BANGKOK—An infamous hippie hotel in Thailand’s capital city has turned over a new leaf. The Atlanta, a let-your-hair-down stop on the hippie trail through Asia in the 1960s and ’70s, is now a family-oriented budget hotel with a special following among the literary crowd.
It’s just a stone’s throw from the girlie bars on Sukhumvvit Street, but miles away in ambience and clientele. Where once the hotel turned a blind eye to what went on in its rooms, today a large sign at the front door spells out “Sex tourists not welcome.”
Roger Le Phoque, an affable Welshman who lives at the Atlanta and manages it when its Thai-German owner is away, says, “We get many taxis rolling up. A gentleman gets out, does a double take and leaves. He hasn’t done his research. Today there is zero tolerance for inappropriate behaviour.”

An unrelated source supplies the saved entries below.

(** A robot of one joint: [jointdynamics] with [qd] adds to the viscous
    friction the Coulomb friction linearised at the velocity, [Tc[0] / qd]
    for a positive velocity and [Tc[1] / qd] for a negative one, and
    nothing at rest. *)
Theorem jointdynamics_single_joint (F : archiRealFieldType)
    (rne : Robot F 1 -> 'cV[F]_1 -> 'cV[F]_1 -> 'cV[F]_1 -> 'cV[F]_3 ->
           'cV[F]_1)
    (rb : Robot F 1) (q qd : 'cV[F]_1) (link : Link F) :
  links rb = [:: link] ->
  jointdynamics rne rb q (Some qd)
  = Ok [:: (eadd (Fin (link_Jm link))
                 (ediv (Fin (inertia rne rb q 0 0))
                       (Fin (`|link_G link| ^+ 2))),
            link_B link
            + (if 0 < qd 0 0 then (link_Tc link).1 / qd 0 0
               else if qd 0 0 < 0 then (link_Tc link).2 / qd 0 0
               else 0))].
Proof.
move=> linksE.
have enum1 : enum 'I_1 = [:: ord0].
  by apply: (inj_map val_inj); rewrite val_enum_ord.
rewrite /jointdynamics linksE enum1 /= /jointdynamics_link enum1 /=.
rewrite (probe_diagonal rne rb q ord0).
by case: ifP => _ //=; case: ifP => _ //=; rewrite addr0.
Qed.

(** ** Evaluations on the instances, further *)

Section FurtherInstances.

(** *** The coupled oracle *)

Lemma mass_matrix_coupled n (rb : Robot rat n) (q : 'cV[rat]_n) :
  mass_matrix (@coupled_rne n) rb q = 1%:M.
Proof.
apply/matrixP => i j; rewrite /coupled_rne !mxE.
by rewrite big1 ?mulr0 ?addr0 ?andbT // => k _; rewrite mxE.
Qed.

Lemma coupled_affine n (rb : Robot rat n) (q qd : 'cV[rat]_n) :
  affine_in_acceleration (@coupled_rne n) rb q qd.
Proof.
move=> qdd.
by rewrite mass_matrix_coupled mul1mx /tau_bias /coupled_rne add0r.
Qed.

Lemma coupled_quadratic n (r1 : Robot rat n) (q : 'cV[rat]_n) :
  quadratic_velocity_torque (@coupled_rne n) r1 q (@coupled_coefficients n).
Proof.
move=> qd r; rewrite /coupled_rne !mxE add0r.
rewrite [RHS](bigD1 r) //= [X in _ = _ + X]big1 ?addr0 => [i ir|].
  rewrite big1 // => j _.
  by rewrite /coupled_coefficients eq_sym (negbTE ir) !mul0r.
rewrite mulrC mulr_sumr; apply: eq_bigr => j _.
by rewrite /coupled_coefficients eqxx mul1r.
Qed.

(** The coupled oracle on two joints: the acceleration [3] is recovered. *)
Lemma accel_inverts_rne_witness :
  accel (@coupled_rne 2) (demo_robot 2) 0 (const_mx 1)
        (coupled_rne (demo_robot 2) 0 (const_mx 1) (const_mx 3)
                     (gravity (demo_robot 2)))
  = Ok (const_mx 3).
Proof.
apply: accel_inverts_rne; last exact: coupled_affine.
by rewrite mass_matrix_coupled unitmx1.
Defined.




(** The coupled oracle on two joints at unit velocities. *)
Lemma coriolis_velocity_torque_witness :
  coriolis (@coupled_rne 2) (demo_robot 2) 0 (const_mx 1) *m const_mx 1
  = coupled_rne (nofriction (demo_robot 2) true true) 0 (const_mx 1) 0 0.
Proof.
apply: (@coriolis_velocity_torque rat 2 (@coupled_rne 2) (demo_robot 2) 0
          (const_mx 1) (@coupled_coefficients 2)).
exact: coupled_quadratic.
Defined.

(** *** [paycap] *)

(** A robot of two joints. *)
Lemma paycap_joint_count_witness :
  paycap (@unit_rne 2) (fun _ _ => 0) (fun _ _ => 0) rat_sqrt (demo_robot 2)
         force_x (demo_tauR 2) true None
  = Raise (ValueError msg_broadcast).
Proof. exact: paycap_joint_count. Defined.

Lemma paycap_ramp_value :
  paycap (@unit_rne 6) (fun _ _ => ramp_jacobian) (fun _ _ => ramp_jacobian)
         rat_sqrt (demo_robot 6) force_x (demo_tauR 6) true (Some 0)
  = Ok (\col_c Fin (12%:R / (c.+1)%:R), 5%N).
Proof.
rewrite /paycap [paycap_WM _ _ _ _ _ _ _ _ _]WM_ramp.
by rewrite assign_wmax6 argmin_ramp.
Qed.

Lemma ramp_no_nan (c : 'I_6) :
  paycap_tauP (fun _ _ => ramp_jacobian) (fun _ _ => ramp_jacobian)
              rat_sqrt (demo_robot 6) force_x true 0 c 0 = Fin 0 ->
  demo_tauR 6 c 1 != gravload (@unit_rne 6) (demo_robot 6) 0 None c 0.
Proof.
by rewrite gravload_unit demo_tauR_min [(0 : 'cV_6) _ _]mxE oppr_eq0 pnatr_eq0.
Qed.

(** The ramp arm: joint 5 and six finite factors. *)
Lemma paycap_joint_valid_witness :
  (5 < 6)%N
  /\ forall i : 'I_6,
       (\col_c Fin (12%:R / (c.+1)%:R) : 'cV[ext rat]_6) i 0 <> NInf.
Proof. exact: (paycap_joint_valid paycap_ramp_value). Defined.

(** The ramp arm: joint 5 has the least factor, and is the first to have it. *)
Lemma paycap_first_minimum_witness :
  let WM := paycap_WM (@unit_rne 6) (fun _ _ => ramp_jacobian)
              (fun _ _ => ramp_jacobian) rat_sqrt (demo_robot 6) force_x
              (demo_tauR 6) true 0 in
  (forall c : 'I_6, ege (nth NaN WM c) (nth NaN WM 5))
  /\ (forall c : 'I_6, (c < 5)%N -> ~~ ege (nth NaN WM 5) (nth NaN WM c)).
Proof.
apply: (paycap_first_minimum _ ramp_no_nan paycap_ramp_value).
by rewrite norm_force_x oner_neq0.
Defined.

Lemma ramp_within_limits (c : 'I_6) :
  demo_tauR 6 c 1 < gravload (@unit_rne 6) (demo_robot 6) 0 None c 0
                  < demo_tauR 6 c 0.
Proof.
rewrite gravload_unit demo_tauR_min demo_tauR_max.
by rewrite [(0 : 'cV_6) _ _]mxE oppr_lt0 ltr0n.
Qed.

(** The ramp arm, whose gravity torque 0 lies between the limits -12 and 12. *)
Lemma paycap_nonnegative_witness :
  ege ((\col_c Fin (12%:R / (c.+1)%:R) : 'cV[ext rat]_6) ord_max 0) (Fin 0).
Proof.
apply: (paycap_nonnegative _ ramp_within_limits paycap_ramp_value).
by rewrite norm_force_x oner_neq0.
Defined.

(** The ramp arm under the zero wrench. *)
Lemma paycap_zero_wrench_witness :
  paycap (@unit_rne 6) (fun _ _ => ramp_jacobian) (fun _ _ => ramp_jacobian)
         rat_sqrt (demo_robot 6) 0 (demo_tauR 6) true (Some 0)
  = Ok (const_mx (Fin 0), 0%N).
Proof. by apply: paycap_zero_wrench. Defined.

(** *** [fdyn] *)

Lemma ones_law_real n : all (@isreal rat) (nseq n (1, 0)).
Proof. by rewrite all_nseq /isreal eqxx orbT. Qed.

(** The unit oracle on two joints under the torque law of ones. *)
Lemma _fdyn_state_space_witness :
  _fdyn (@unit_rne 2) (demo_robot 2) 0 0 (Some (@ones_law 2)) tt
  = Ok (col_mx (dsubmx (0 : state rat 2))
          (invmx (mass_matrix (@unit_rne 2) (demo_robot 2)
                    (usubmx (0 : state rat 2)))
           *m (real_vector 2 (nseq 2 (1, 0))
               - tau_bias (@unit_rne 2) (demo_robot 2)
                   (usubmx (0 : state rat 2)) (dsubmx (0 : state rat 2))))).
Proof.
apply: (@_fdyn_state_space rat 2 (@unit_rne 2) unit (demo_robot 2) 0 0
          (@ones_law 2) tt (nseq 2 (1, 0))).
- by [].
- by rewrite size_nseq.
- exact: ones_law_real.
- by rewrite mass_matrix_unit unitmx1.
Defined.

(** The name RK45, which the demonstration namespace does not hold. *)
Lemma fdyn_unknown_solver_witness :
  fdyn_run (@unit_rne 1) (@demo_dict 1) (demo_robot 1) 1 (const_mx 1)
           None tt None "RK45" tt None 1
  = (Raises (KeyError "RK45"), [::]).
Proof. exact: fdyn_unknown_solver. Defined.

(** The one-step Euler run: two samples in each component. *)
Lemma fdyn_sample_counts_witness :
  size (tg_q (demo_raw (const_mx 1 : 'cV[rat]_1) 1))
  = size (tg_t (demo_raw (const_mx 1 : 'cV[rat]_1) 1))
  /\ size (tg_qd (demo_raw (const_mx 1 : 'cV[rat]_1) 1))
     = size (tg_t (demo_raw (const_mx 1 : 'cV[rat]_1) 1)).
Proof.
exact: (fdyn_sample_counts (euler_raw (const_mx 1 : 'cV[rat]_1) 1 0)).
Defined.

Lemma euler_stage_step n (q0 : 'cV[rat]_n) (T : rat) :
  (run_prog (fun t y => _fdyn (@unit_rne n) (demo_robot n) t y None tt)
            (solver_step (euler_stage q0 T 0))).1
  = Ok (euler_stage q0 T 1).
Proof. by rewrite /= _fdyn_unit. Qed.

(** The Euler integrator, which finishes after one step. *)
Lemma fdyn_steps_witness :
  let stage := @euler_stage 1 (const_mx 1) 1 in
  fdyn (@unit_rne 1) (@demo_dict 1) (demo_robot 1) 1 (const_mx 1)
       None tt None "Euler" tt None 1
  = Returns
      (mk_fdyn
         (0 :: mkseq (fun i => @solver_t _ _ _ (euler_solver 1) (stage i.+1)) 1)
         (const_mx 1
          :: mkseq (fun i => usubmx (@solver_y _ _ _ (euler_solver 1)
                                       (stage i.+1))) 1)
         (0 :: mkseq (fun i => dsubmx (@solver_y _ _ _ (euler_solver 1)
                                         (stage i.+1))) 1)).
Proof.
apply: (@fdyn_steps rat 1 (@unit_rne 1) unit unit (@demo_dict 1)
          (demo_robot 1) 1 (const_mx 1) None tt None "Euler" tt
          (euler_solver 1) (euler_stage (const_mx 1) 1) 1 1) => //.
by case=> // _; split=> //; apply: euler_stage_step.
Defined.

(** *** The variant factory and [payload] *)

Lemma demo_random_unit (g : nat) : 0 <= (demo_random g).1 <= 1.
Proof.
rewrite /demo_random /=.
by rewrite ler_pdivrMr ?ltr0n // mul1r ler1n.
Qed.

Lemma tenth_ge0 : 0 <= 1 / 10%:R :> rat.
Proof. by rewrite divr_ge0 ?ler0n. Qed.

(** The demonstration store, a random source that draws 1/2, and p = 1/10. *)
Lemma perterb_scaling_witness :
  let res := perterb demo_random 0 (1 / 10%:R) (demo_store 1) in
  let rv := robot_value (demo_store 1) 0 in
  let rv' := robot_value res.2 res.1 in
  [/\ name rv' = ("P/" ++ name rv)%string,
      gravity rv' = gravity rv,
      stored_q rv' = stored_q rv,
      size (links rv') = size (links rv)
    & forall i, (i < size (links rv))%N ->
        scaled_link (1 / 10%:R) (nth (no_link rat) (links rv) i)
                    (nth (no_link rat) (links rv') i)].
Proof.
apply: perterb_scaling; first by [].
  exact: demo_random_unit.
exact: tenth_ge0.
Defined.

(** The demonstration store and a random source that draws 1/2. *)
Lemma perterb_zero_witness :
  let res := perterb demo_random 0 0 (demo_store 1) in
  let rv := robot_value (demo_store 1) 0 in
  robot_value res.2 res.1
  = mkRobot ("P/" ++ name rv) (links rv) (gravity rv) (stored_q rv).
Proof.
apply: perterb_zero; first by [].
exact: demo_random_unit.
Defined.

(** *** [jointdynamics] and [cinertia] *)

Lemma demo_links_gear n (j : 'I_n) :
  link_G (nth (no_link rat) (links (demo_robot n)) j) != 0.
Proof. by rewrite /= nth_nseq ltn_ord. Qed.

(** The demonstration robot of two joints, of gear ratio 1. *)
Lemma jointdynamics_inertia_witness :
  jointdynamics (@unit_rne 2) (demo_robot 2) 0 None
  = Ok [seq (let link := nth (no_link rat) (links (demo_robot 2)) j in
             (Fin (link_Jm link
                   + inertia (@unit_rne 2) (demo_robot 2) 0 j j
                     / link_G link ^+ 2),
              link_B link))
       | j : 'I_2 <- enum 'I_2].
Proof.
apply: jointdynamics_inertia; first by [].
exact: demo_links_gear.
Defined.

(** The demonstration robot of two joints at unit velocities. *)
Lemma jointdynamics_velocity_ambiguous_witness :
  jointdynamics (@unit_rne 2) (demo_robot 2) 0 (Some (const_mx 1))
  = Raise (ValueError msg_ambiguous).
Proof. exact: jointdynamics_velocity_ambiguous. Defined.

(** The demonstration robot of one joint at the velocity 2. *)
Lemma jointdynamics_single_joint_witness :
  jointdynamics (@unit_rne 1) (demo_robot 1) 0 (Some (const_mx 2%:R))
  = Ok [:: (eadd (Fin (link_Jm demo_link))
                 (ediv (Fin (inertia (@unit_rne 1) (demo_robot 1) 0 0 0))
                       (Fin (`|link_G demo_link| ^+ 2))),
            link_B demo_link
            + (if 0 < (const_mx 2%:R : 'cV[rat]_1) 0 0
               then (link_Tc demo_link).1 / (const_mx 2%:R : 'cV[rat]_1) 0 0
               else if (const_mx 2%:R : 'cV[rat]_1) 0 0 < 0
               then (link_Tc demo_link).2 / (const_mx 2%:R : 'cV[rat]_1) 0 0
               else 0))].
Proof. exact: jointdynamics_single_joint. Defined.

(** A robot of two joints. *)
Lemma cinertia_joint_count_witness :
  cinertia (@unit_rne 2) (fun _ _ => 0) (@left_pinv 2) (demo_robot 2) None
  = Raise (ValueError msg_broadcast_plane).
Proof. exact: cinertia_joint_count. Defined.

Lemma left_pinv_identity (rb : Robot rat 6) (q : 'cV[rat]_6) :
  left_pinv (identity_jacobian rb q) *m identity_jacobian rb q = 1%:M.
Proof.
by rewrite /left_pinv /identity_jacobian trmx1 !mulmx1 invmx1.
Qed.

(** The six-joint arm whose Jacobian is the identity. *)
Lemma cinertia_congruence_witness :
  exists2 Mt,
    cinertia (@unit_rne 6) identity_jacobian (@left_pinv 6) (demo_robot 6)
             (Some 0)
    = Ok Mt
    & (identity_jacobian (demo_robot 6) 0)^T *m Mt
      *m identity_jacobian (demo_robot 6) 0
      = inertia (@unit_rne 6) (demo_robot 6) 0.
Proof.
apply: cinertia_congruence => //.
exact: left_pinv_identity.
Defined.

End FurtherInstances.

It wasn’t always so. My husband stayed at the Atlanta in 1971, when American G.I.s serving in the Vietnam War routinely went there for rest and recreation. In that era, the first person to knock on your door after check-in was a tout offering sex and drugs—or anything else a young Western traveller might want. When we both stayed there in 1979, French hippies repaired to the roof to snort easily obtained heroin.
These days, you’re more likely to run into a movie crew or a French fashion shoot in the red, black and gold art deco–style lobby, proudly unchanged since the hotel was built in 1952. Glass cases display books mentioning the Atlanta or written there.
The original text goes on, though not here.